Construct Validity—Analyses performed to assess whether expected distributions are observed, or expected relationships with structures, processes or outcomes are observed. This relationship suggests an underlying "construct"—in this case, what we assume to be "care coordination." We distinguish two levels of construct validity testing:
- Univariate or bivariate testing—description of response distribution or relationship with structures, processes or outcomes using bivariate statistical tests, such as correlations or t-tests. This is a weaker level of evidence than multivariate testing.
- Multivariate testing—assessment of relationships with structures, processes or outcomes using multivariate statistical techniques that control for potential confounding factors, such as multivariate regression analyses.
Convergent Validity—Responses or score on the measure are similar to the score on another validated measure of the same or related concept.
Content Validity—Measure is examined by subject matter experts to assess whether the measure reflects the underlying concept it was designed to capture. This includes expert panel review, Delphi or Nominal Group techniques, and focus groups. Revision following review and feedback is considered evidence supporting validity of the revised measure.

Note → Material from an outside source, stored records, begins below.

Lemma unmake_inv stk lim s A : inv stk lim (V None s) -> inv stk lim (view doing (fupd A None making) drafts None s).
Proof.
  intros I. eapply inv_calm; [apply (inv_set_making stk lim _ A None (drafts A) I); done|]. apply calm_eq; try done.
  intros B. split; [done|]. simpl. unfold fupd. by case_decide as EB; [rewrite EB|].
Qed.

Lemma unmake_links hand s A t : links making hand None None s -> making A = Some t -> (forall X, transactions s !! t = Some X -> t_from X = None) ->
  links (fupd A None making) (Some t) None None s.
Proof.
  intros [La Lu Lf Lq Lt Lo Lw Ld] HA Hf. split; try done.
  - intros u X b B Hu HX. apply (Lu u X b B); [|done]. destruct Hu as [?|[[D HD]|Hu]]; [by left| |].
    + apply fupd_none in HD as [_ HD]. by right; left; exists D.
    + injection Hu as <-. by right; left; exists A.
  - intros u X HX Hn Hm. destruct (decide (u = t)) as [->|Hu]; [by apply Hf|]. apply (Lo u X HX Hn). intros D HD.
    destruct (decide (D = A)) as [->|HDA]; [congruence|]. apply (Hm D). by rewrite fupd_ne.
Qed.

(** A reply or an asynchronous call, about to be queued. *)
Lemma handoff_good stk s A t : G None None None stk None s -> making A = Some t -> caller (drafts A) = None ->
  exists X, transactions s !! t = Some X /\ call_of X = drafts A /\ need_reply X = false /\ loose (fupd A None making) t s /\
    good doing (fupd A None making) drafts (Some t) None None stk None s.
Proof.
  intros HG HA Hc. destruct (made _ _ _ _ _ HG HA) as (X & HX & Ec & Hn & HL). exists X. split_and!; try done. destruct HG as [I W L].
  split; [by apply unmake_inv|done|]. eapply unmake_links; [done|done|]. intros Y HY. assert (Y = X) as -> by congruence.
  rewrite <- Ec in Hc. exact Hc.
Qed.

(** A call, onto its sender's stack. *)
Lemma push_good stk s A t p f T X : G None None None stk None s -> making A = Some t -> doing A = Calling p f ->
  drafts A = Call (Some A) None f None (Some p) false -> threads (graph s) !! A = Some T -> transactions s !! t = Some X ->
  (forall b B, buffer_of s X b B -> target_node B <> None) ->
  posting (fupd A Idle doing) (fupd A None making) drafts (fupd A (t :: stk A) stk) t (set_from_parent (transaction_stack T) X) p f
    (set_d_graph (set_threads (<[A := set_stack (Some t) T]> (threads (graph s))) (graph s))
       (set_transactions (<[t := set_from_parent (transaction_stack T) X]> (transactions s)) s)).
Proof.
  intros HG HmA Hd Ed HT HX Hnode. destruct (made _ _ _ _ _ HG HmA) as (X0 & HX0 & Ec & Hn & HL). assert (X0 = X) as -> by congruence. clear HX0.
  pose proof HG as [I W L]. pose proof (unmake_inv _ _ _ A I) as I1. set (making' := fupd A None making) in *. set (c := view doing making' drafts None s) in *.
  pose proof (view_tx doing making' drafts None s t X HX) as HV. fold c in HV.
  assert (Hold : forall Y, tx c !! t = Some Y -> sync Y = false) by (intros Y HY; rewrite HV in HY; injection HY as <-; exact Hn).
  assert (Hq : forall l, t ∉ items c l) by (intros l; unfold c; rewrite items_view; apply HL).
  assert (Hmk : forall B, making' B <> Some t) by apply HL.
  pose proof (inv_push stk c I1 A t p f Hd Hold Hq Hmk) as IP. pose proof (push_aimed stk c I1 A t p f Hd Hold) as AP.
  assert (HA : top c A <> None) by (apply (i_busy _ _ _ I1); simpl; by rewrite Hd).
  destruct (top c A) as [o|] eqn:Ho; [|done]. destruct (top_thread _ _ _ _ _ _ _ Ho) as (T' & HT' & HD & Est). assert (T' = T) as -> by congruence.
  assert (Eh : head (stk A) = transaction_stack T) by (rewrite Est; by apply (stack_head _ _ _ _ (i_stack _ _ _ I1 A o Ho))).
  set (X' := set_from_parent (transaction_stack T) X). set (s' := set_d_graph _ _).
  assert (EX : call_of X' = Call (Some A) (head (stk A)) f None (Some p) true).
  { rewrite Ed in Ec. injection Ec as E1 E2 E3 E4 E5 E6. unfold call_of. simpl. by rewrite E1, E3, E4, E5, Eh. }
  assert (HC : calm (push A t (Call (Some A) (head (stk A)) f None (Some p) true) c) (view (fupd A Idle doing) making' drafts None s')).
  { apply calm_eq; try done.
    - simpl. rewrite fmap_insert. by f_equal.
    - intros B. simpl. rewrite lookup_insert. unfold fupd. case_decide as EB; [subst B; rewrite decide_True by done; simpl; by rewrite HD|].
      by rewrite decide_False by (by intros ->).
    - intros B. simpl. rewrite lookup_insert. case_decide as EB; [|done]. subst B. by rewrite HT.
    - intros B. simpl. rewrite lookup_insert. case_decide as EB; [|done]. subst B. by rewrite HT.
    - intros B. simpl. rewrite lookup_insert. case_decide as EB; [|done]. subst B. by rewrite HT. }
  split; [|simpl; by rewrite lookup_insert_eq|exact HL|by rewrite EX; eapply aimed_calm].
  split; [by eapply inv_calm| |].
  - intros q. destruct (W q) as [Hnd Hp]. split; [done|]. intros B HB. destruct (Hp B HB) as (TB & HTB & Ep). simpl. rewrite lookup_insert.
    case_decide as EB; [|by exists TB]. subst B. eexists. split; [done|]. simpl. congruence.
  - destruct L as [La Lu Lf Lq Lt Lo Lw Ld].
    assert (Hl : forall u Y, transactions s' !! u = Some Y -> u = t /\ Y = X' \/ u <> t /\ transactions s !! u = Some Y).
    { intros u Y. simpl. rewrite lookup_insert. case_decide as Eu; [intros [= <-]; by left|]. right. split; [by intros ->|done]. }
    split; try done.
    + intros u Y q b al HY Hb. destruct (Hl u Y HY) as [[-> ->]|[Hu HY']]; [by apply (La t X)|by apply (La u Y)].
    + intros u Y b B Hun HY HB. destruct (Hl u Y HY) as [[-> ->]|[Hu HY']].
      * destruct (Lu t X b B) as (HU & _); [right; left; by exists A|done|exact HB|]. split; [done|]. split; [|done]. intros _. by apply (Hnode b B).
      * apply (Lu u Y b B); [|done|exact HB]. destruct Hun as [?|[[D HDm]|[= ->]]]; [by left| |done]. apply fupd_none in HDm as [_ HDm]. by right; left; exists D.
    + intros u Y HY Hne. destruct (Hl u Y HY) as [[-> ->]|[Hu HY']]; [|by apply (Lf u Y)]. apply (Lf t X HX). right.
      rewrite Ed in Ec. injection Ec as E1. simpl. by rewrite E1.
    + intros u Y HY HnY Hm. destruct (Hl u Y HY) as [[-> ->]|[Hu HY']]; [done|]. apply (Lo u Y HY' HnY). intros D HDm.
      destruct (decide (D = A)) as [->|HDA]; [congruence|]. apply (Hm D). unfold making'. by rewrite fupd_ne.
    + intros q al b B u Hal HB HTB. destruct (Lw q al b B u Hal HB HTB) as (Y & HY & Hb). simpl. rewrite lookup_insert. case_decide as Eu; [|by exists Y].
      subst u. exists X'. split; [done|]. simpl. congruence.
    + intros u Y HY Hb. destruct (Hl u Y HY) as [[-> ->]|[Hu HY']]; [by apply (Ld t X)|by apply (Ld u Y)].
Qed.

Indirect—Evidence that an earlier or related version of the measure is valid. This includes validation of the instrument outside a health care setting. This is a weaker category of evidence than evidence relating to the version and application of the measure under review.
In some cases, a particular test is not applicable to a measure. For example, assessing inter-rater reliability is not appropriate for measures of personal experience. Similarly, factor analyses are not appropriate for measures that do not group items into subsets.
A table was usedto summarize the type of testing conducted and the conclusions of that testing for each measure that underwent detailed assessment (Table B-2).
This schema was used for summarizing reliability and validity to provide an overview of testing and evidence for measures that underwent detailed assessment, and to highlight gaps where more testing may be needed. We did not use the reliability and validity profile to score measures in a quantitative way, because the weight of evidence is not equal among these categories of evidence. For example, multivariate analyses demonstrating construct validity is much stronger evidence of measure validity than indirect evidence pertaining to a previous or related version of a measure.
When making choices among measures, we based that choice on the details of reliability and validity testing and evidence linking measure results to outcomes.
i In the setting criterion used for the initial measure inclusion, measures were included in the Primary Care Facility category if they had been used in any primary care setting, or assessed a transition that included primary care, ambulatory care in general, or patients receiving care in the community. Measures were included in the Not Setting Specific category if their design or purpose clearly stated application to any health care setting, or if information on settings where the measure has been applied was not available in the Atlas sources reviewed. These definitions include some measures that focus on assessing coordination for a number of entities outside the scope of the primary care practice accountability/recognition measure set, and were thus excluded.
ii We did not consider mapping to the broad approaches domains from the Atlas framework as part of the domain coverage review because these domains reflect complex care delivery models rather than discrete coordination activities.